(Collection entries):

[Start of section]

(** [recv] takes the encoding off the front and gives the value back. *)
Lemma recv_wire ba f t :
  reader ba (wire f ++ t) -> field_ok f ->
  exists ba', recv ba f = Ret ([field_value f], ba') /\ reader ba' t.
Proof.
  intros Hr Hok. destruct f; cbn [recv field_ok field_value] in *.
  - destruct (reader_read8 _ _ _ Hr) as (ba' & E & Hr'). exists ba'.
    unfold luafan_stream_get_u8, ffi_stream_get_u8. by rewrite E.
  - destruct (get_number 2 2 ba t v) as (ba' & E & Hr'); [done|done|lia|done|]. exists ba'.
    unfold luafan_stream_get_u16, ffi_stream_get_u16, bytearray_read16. by rewrite E.
  - destruct (get_bytes3 _ _ _ Hr) as (ba' & E & Hr'). exists ba'.
    unfold luafan_stream_get_u24, ffi_stream_get_u24. rewrite E. cbn -[le_bytes].
    by destruct (value24_le v) as [-> _].
  - destruct (get_bytes3 _ _ _ Hr) as (ba' & E & Hr'). exists ba'. split; [|done].
    unfold luafan_stream_get_s24, ffi_stream_get_s24. rewrite E. cbn -[le_bytes nth].
    pose proof (get_s24_value v Hok) as Hv. destruct (negb _); cbn -[le_bytes nth]; by rewrite Hv.
  - destruct (get_u30_wire ba v t) as (ba' & E & Hr' & _); [done..|]. exists ba'.
    unfold luafan_stream_get_u30. by rewrite E.
  - destruct (get_number 8 8 ba t d) as (ba' & E & Hr'); [done|done|lia|done|]. exists ba'.
    unfold luafan_stream_get_d64, ffi_stream_get_d64, bytearray_read64d. by rewrite E.
  - destruct (get_string_wire ba s t) as (ba' & E & Hr'); [done|apply Hok|]. exists ba'.
    unfold luafan_stream_get_string. by rewrite E.
  - apply get_bytes_wire; [done|apply Hok].
Qed.

Lemma recv_all_wire fs : forall ba t,
  reader ba (wire_all fs ++ t) -> Forall field_ok fs ->
  exists ba', recv_all ba fs = Ret (map field_value fs, ba') /\ reader ba' t.
Proof.
  induction fs as [|f fs IH]; intros ba t Hr Hok; cbn [recv_all].
  { by exists ba. }
  inversion Hok as [|? ? Hf Hfs]; subst. unfold wire_all in Hr. cbn [map concat] in Hr. rewrite <- app_assoc in Hr.
  destruct (recv_wire ba f _ Hr Hf) as (ba1 & -> & Hr1). cbn.
  destruct (IH ba1 t Hr1 Hfs) as (ba2 & -> & Hr2). by exists ba2.
Qed.
End Receiving.

Lemma wire_nonempty f : field_ok f -> wire f <> [].
Proof.
  destruct f; cbn [wire field_ok]; intros Hok; try done.
  - cbn [u30_wire]. by destruct (v <? 128).
  - cbn [u30_wire]. by destruct (Zlen s <? 128).
  - intros ->. destruct Hok as [_ [Hpos _]]. change (0 < 0) in Hpos. lia.
Qed.

#[local] Arguments luafan_stream_new {_ _} : simpl never.

Section Exchange.
Context `{Allocator} `{LuaAPI}.
Context (M : Z) (HM : mem_upto M) (HM2 : 2 ^ 32 <= M < 2 ^ 62).

Lemma new_writer ba : exists ba', luafan_stream_new ba [] = Ret ba' /\ writer ba' [].
Proof.
  destruct (alloc_writer M ba 0) as (ba' & E & Hw); [done|lia|]. exists ba'.
  unfold luafan_stream_new, luaL_optlstring, arg. cbn [nth Nat.sub lua_isnil]. cbn. by rewrite E.
Qed.

Lemma new_reader ba d :
  d <> [] -> bytes_ok d -> fits M (Zlen d) ->
  exists ba', luafan_stream_new ba [LStr d] = Ret ba' /\ reader ba' d.
Proof.
  intros Hd Hok Hfit. unfold luafan_stream_new, luaL_optlstring, arg. cbn [nth Nat.sub lua_isnil].
  rewrite luaL_checklstring_str. cbn. destruct d as [|x d]; [done|].
    destruct (alloc_writer M ba (Zlen (x :: d))) as (ba1 & -> & Hw1); [done|lia|].
  destruct (write_append M ba1 [] (x :: d)) as (ba2 & E2 & Hw2); [done..|rewrite Zlen_nil; unfold fits in *; lia|lia|].
  unfold bytearray_writebuffer. rewrite E2. cbn.
  destruct (writer_read_ready _ _ Hw2) as (ba3 & -> & Hr & _). by exists ba3.
Qed.
End Exchange.

Lemma wire_all_ok fs : Forall field_ok fs -> bytes_ok (wire_all fs).
Proof.
  unfold wire_all. induction 1 as [|f fs Hf _ IH]; [by apply Forall_nil|]. cbn [map concat].
  apply bytes_ok_app. split; [|done]. destruct f; cbn [wire field_ok] in *; auto with fan.
  - by apply Forall_singleton.
  - apply u30_wire_ok. lia.
  - apply bytes_ok_app. split; [apply u30_wire_ok, Zlen_nonneg|apply Hf].
  - apply Hf.
Qed.

(** C2: A message of typed fields survives the trip: what one stream packs with
    the [Add*] methods, a second stream built on the packed string gives back
    with the matching [Get*] methods, value for value and in order, and nothing
    is left to read.  Unsigned 8/16/24-bit, signed 24-bit, variable-length 30-bit
    (in fact any 32-bit) integers, doubles bit for bit, length-prefixed strings
    and raw bytes; the allocator is any that serves the bytes needed. *)
Theorem stream_exchange `{Allocator} `{LuaAPI} M ba1 ba2 fs :
  mem_upto M -> 2 ^ 32 <= M < 2 ^ 62 -> Forall field_ok fs -> fits M (Zlen (wire_all fs)) ->
  exchange ba1 ba2 fs = Ret (map field_value fs, [LInt 0]).
Proof.
  intros HM HM2 Hok Hfit. unfold exchange.
  destruct (new_writer M HM HM2 ba1) as (b1 & -> & Hw1). cbn.
  destruct (send_all_append M HM HM2 fs b1 []) as (b2 & -> & Hw2); [done..|]. cbn.
  destruct (writer_read_ready _ _ Hw2) as (b3 & Er & _ & _ & Ht & El).
  unfold luafan_stream_package, ffi_stream_package. rewrite Er, Ht, El. cbn.
  destruct fs as [|f fs].
  - unfold luafan_stream_new, luaL_optlstring, arg. cbn [nth Nat.sub lua_isnil].
    rewrite luaL_checklstring_str. cbn.
    destruct (alloc_writer M ba2 0) as (b4 & -> & Hw4); [done|lia|]. cbn.
    unfold luafan_stream_available, ffi_stream_available, bytearray_read_available.
    destruct Hw4 as (_ & -> & _). by rewrite orb_true_r.
  - destruct (new_reader M HM HM2 ba2 (wire_all (f :: fs))) as (b4 & -> & Hr4); [|by apply wire_all_ok|done|].
    { inversion Hok; subst. unfold wire_all. cbn. intros [Hnil _]%app_eq_nil. by apply (wire_nonempty f). }
    cbn [mbind outcome_bind]. destruct (recv_all_wire (f :: fs) b4 []) as (b5 & -> & Hr5); [by rewrite app_nil_r|done|].
    cbn. unfold luafan_stream_available, ffi_stream_available. by rewrite (reader_available _ _ Hr5).
Qed.

Definition sample_message : list field :=
  [FU8 200; FS24 (-70000); FU30 4000000000; FString [104; 105]; FD64 4607182418800017408; FU16 513; FBytes [0; 255]].

Lemma stream_exchange_witness :
  @exchange zero_alloc plain_lua (mk_ba 0 0 0 None 0 false false) (mk_ba 7 7 7 None 0 true false) sample_message =
  Ret (map field_value sample_message, [LInt 0]).
Proof.
  apply (@stream_exchange zero_alloc plain_lua (2 ^ 40)); [apply zero_alloc_upto|lia| |vm_compute; congruence].
  repeat constructor; cbn; try lia; unfold is_byte; lia.
Defined.

(** ** Incomplete and hostile input *)

Lemma get_string_no_header ba u p k :
  u30_wire 5 u = p ++ k -> k <> [] -> 0 <= u < 2 ^ 32 -> reader ba p -> Zlen p < 2 ^ 32 ->
  ffi_stream_get_string ba = Ret (None, Zlen p + 1, ba).
Proof.
  intros Hw Hk Hu Hr Hp. destruct (get_u30_loop_short 5 u 0 0 ba p k) as (ba1 & E & [j ->]); [done || lia..|].
  unfold ffi_stream_get_string, ffi_stream_get_u30. rewrite E. cbn [mbind outcome_bind].
  rewrite set_offset_id, (reader_available _ _ Hr). pose proof (Zlen_nonneg p). by rewrite u64_small by lia.
Qed.

Lemma get_string_no_body ba u p :
  0 <= u < 2 ^ 32 -> reader ba (u30_wire 5 u ++ p) -> Zlen p < u ->
  ffi_stream_get_string ba = Ret (None, Zlen (u30_wire 5 u) + u, ba).
Proof.
  intros Hu Hr Hp. destruct (get_u30_wire ba u p) as (ba1 & E & Hr1 & [j ->]); [done..|].
  unfold ffi_stream_get_string. rewrite E. cbn [mbind outcome_bind]. rewrite (reader_available _ _ Hr1).
  destruct (Z.ltb_spec (Zlen p) u); [|lia]. rewrite set_offset_id.
  pose proof (reader_left _ _ Hr) as Hl. pose proof (reader_left _ _ Hr1) as Hl1. rewrite Zlen_app in Hl. cbn in Hl1 |- *.
  pose proof (u30_wire_ok 5 u ltac:(lia)) as [_ Hw]. pose proof (Zlen_nonneg (u30_wire 5 u)).
  replace (j - ba_offset ba) with (Zlen (u30_wire 5 u)) by lia.
  rewrite (u64_small (Zlen _)), u64_small by lia. by rewrite Z.add_comm.
Qed.

(** Asking for a string before all of it has arrived loses nothing: on any
    proper prefix of an encoded string [luafan_stream_get_string] leaves the
    stream exactly as it was and answers [nil] with a size to wait for that is
    more than what is there, never more than the whole encoding, and exactly
    the whole encoding once the length prefix is complete. *)
Theorem get_string_restart `{LuaAPI} ba s p q :
  wire (FString s) = p ++ q -> q <> [] -> Zlen s < 2 ^ 32 -> reader ba p ->
  exists n, luafan_stream_get_string ba = Ret ([LNil; LInt n], ba) /\
    Zlen p < n <= Zlen (wire (FString s)) /\
    (Zlen (u30_wire 5 (Zlen s)) <= Zlen p -> n = Zlen (wire (FString s))).
Proof.
  intros Hpq Hq Hs Hr. pose proof (Zlen_nonneg s). cbn [wire] in *. unfold luafan_stream_get_string.
  assert (0 < Zlen q) by (pose proof (Zlen_nonneg q); assert (Zlen q <> 0) by (by intros ?%Zlen_zero); lia).
  assert ((exists k, k <> [] /\ u30_wire 5 (Zlen s) = p ++ k) \/ (exists k, p = u30_wire 5 (Zlen s) ++ k /\ s = k ++ q))
    as [(k & Hne & Hk)|(k & -> & Hk)].
  { apply app_eq_inv in Hpq as [(k & Hp & Hk)|(k & Hp & Hk)]; [|right; by exists k].
    destruct k as [|x k]; [|left; by exists (x :: k)]. right. exists []. rewrite app_nil_r in Hp.
    rewrite app_nil_r. by subst. }
  - pose proof (u30_wire_ok 5 (Zlen s) ltac:(done)) as [_ Hw]. rewrite Hk, Zlen_app in Hw.
    assert (0 < Zlen k) by (pose proof (Zlen_nonneg k); assert (Zlen k <> 0) by (by intros ?%Zlen_zero); lia).
    rewrite (get_string_no_header ba (Zlen s) p k) by (done || lia). exists (Zlen p + 1).
    rewrite !Zlen_app, Hk, Zlen_app. split; [done|lia].
  - assert (Zlen s = Zlen k + Zlen q) by (rewrite Hk at 1; apply Zlen_app).
    rewrite (get_string_no_body ba (Zlen s) k) by (done || lia). exists (Zlen (u30_wire 5 (Zlen s)) + Zlen s).
    rewrite !Zlen_app. split; [done|lia].
Qed.

Definition half_string : BYTEARRAY := mk_ba 0 3 0 (Some [5; 104; 101]) 3 true false.
Lemma half_string_reader : reader half_string [5; 104; 101].
Proof.
  split; [|done]. constructor; cbn; try lia. eexists; split; [reflexivity|]. split; [done|].
  apply (bool_decide_unpack _). by vm_compute.
Qed.

Lemma get_string_restart_witness :
  exists n, luafan_stream_get_string half_string = Ret ([LNil; LInt n], half_string) /\
    3 < n <= 6 /\ (1 <= 3 -> n = 6).
Proof.
  apply (@get_string_restart plain_lua half_string [104; 101; 108; 108; 111] [5; 104; 101] [108; 108; 111]);
    [reflexivity|discriminate|reflexivity|apply half_string_reader].
Defined.

(** A call that only moves the read position: it returns, and what is left to
    read is a suffix of what was. *)
Definition consumes {A} (ba : BYTEARRAY) (m : outcome (A * BYTEARRAY)) (t : list Z) : Prop :=
  exists a k t', m = Ret (a, set_offset k ba) /\ reader (set_offset k ba) t' /\ t' `suffix_of` t.

Lemma consumes_bind {A B} ba (m : outcome (A * BYTEARRAY)) (f : A * BYTEARRAY -> outcome (B * BYTEARRAY)) t :
  consumes ba m t ->
  (forall a k t', m = Ret (a, set_offset k ba) -> reader (set_offset k ba) t' -> t' `suffix_of` t ->
    consumes (set_offset k ba) (f (a, set_offset k ba)) t') ->
  consumes ba (m ≫= f) t.
Proof.
  intros (a & k & t1 & -> & Hr & Hs) Hk. destruct (Hk a k t1 eq_refl Hr Hs) as (b & k2 & t2 & E & Hr2 & Hs2).
  exists b, k2, t2. split; [done|]. split; [done|]. by etransitivity.
Qed.
Lemma consumes_ret {A} (a : A) ba t : reader ba t -> consumes ba (mret (a, ba)) t.
Proof. intros Hr. exists a, (ba_offset ba), t. by destruct ba. Qed.
Lemma consumes_intro {A} ba (m : outcome (A * BYTEARRAY)) a ba' d t :
  m = Ret (a, ba') -> (exists k, ba' = set_offset k ba) -> reader ba' t -> consumes ba m (d ++ t).
Proof. intros -> [k ->] Hr. exists a, k, t. split; [done|]. split; [done|]. by exists d. Qed.

Lemma same_offset ba : exists k, ba = set_offset k ba.
Proof. exists (ba_offset ba). by destruct ba. Qed.
Lemma readbuffer_offset ba copy n r ba' :
  bytearray_readbuffer ba copy n = Ret (r, ba') -> exists k, ba' = set_offset k ba.
Proof.
  unfold bytearray_readbuffer. case_bool; [|intros [= <- <-]; apply same_offset].
  destruct (if copy then _ else _); [intros [= <- <-]; eauto|intros [=]..].
Qed.
Lemma read_number_offset ba n r ba' :
  read_number n ba = Ret (r, ba') -> exists k, ba' = set_offset k ba.
Proof.
  unfold read_number, read_value_optimized. case_bool; [|intros [= <- <-]; apply same_offset].
  destruct (mem_load _ _ _); [intros [= <- <-]; eauto|intros [=]..].
Qed.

[End of section]

(YOUR TASK):
Your reply must be one number: the count of lines in the records above that contain the string "methods".

(EXERCISE SOLUTION):
2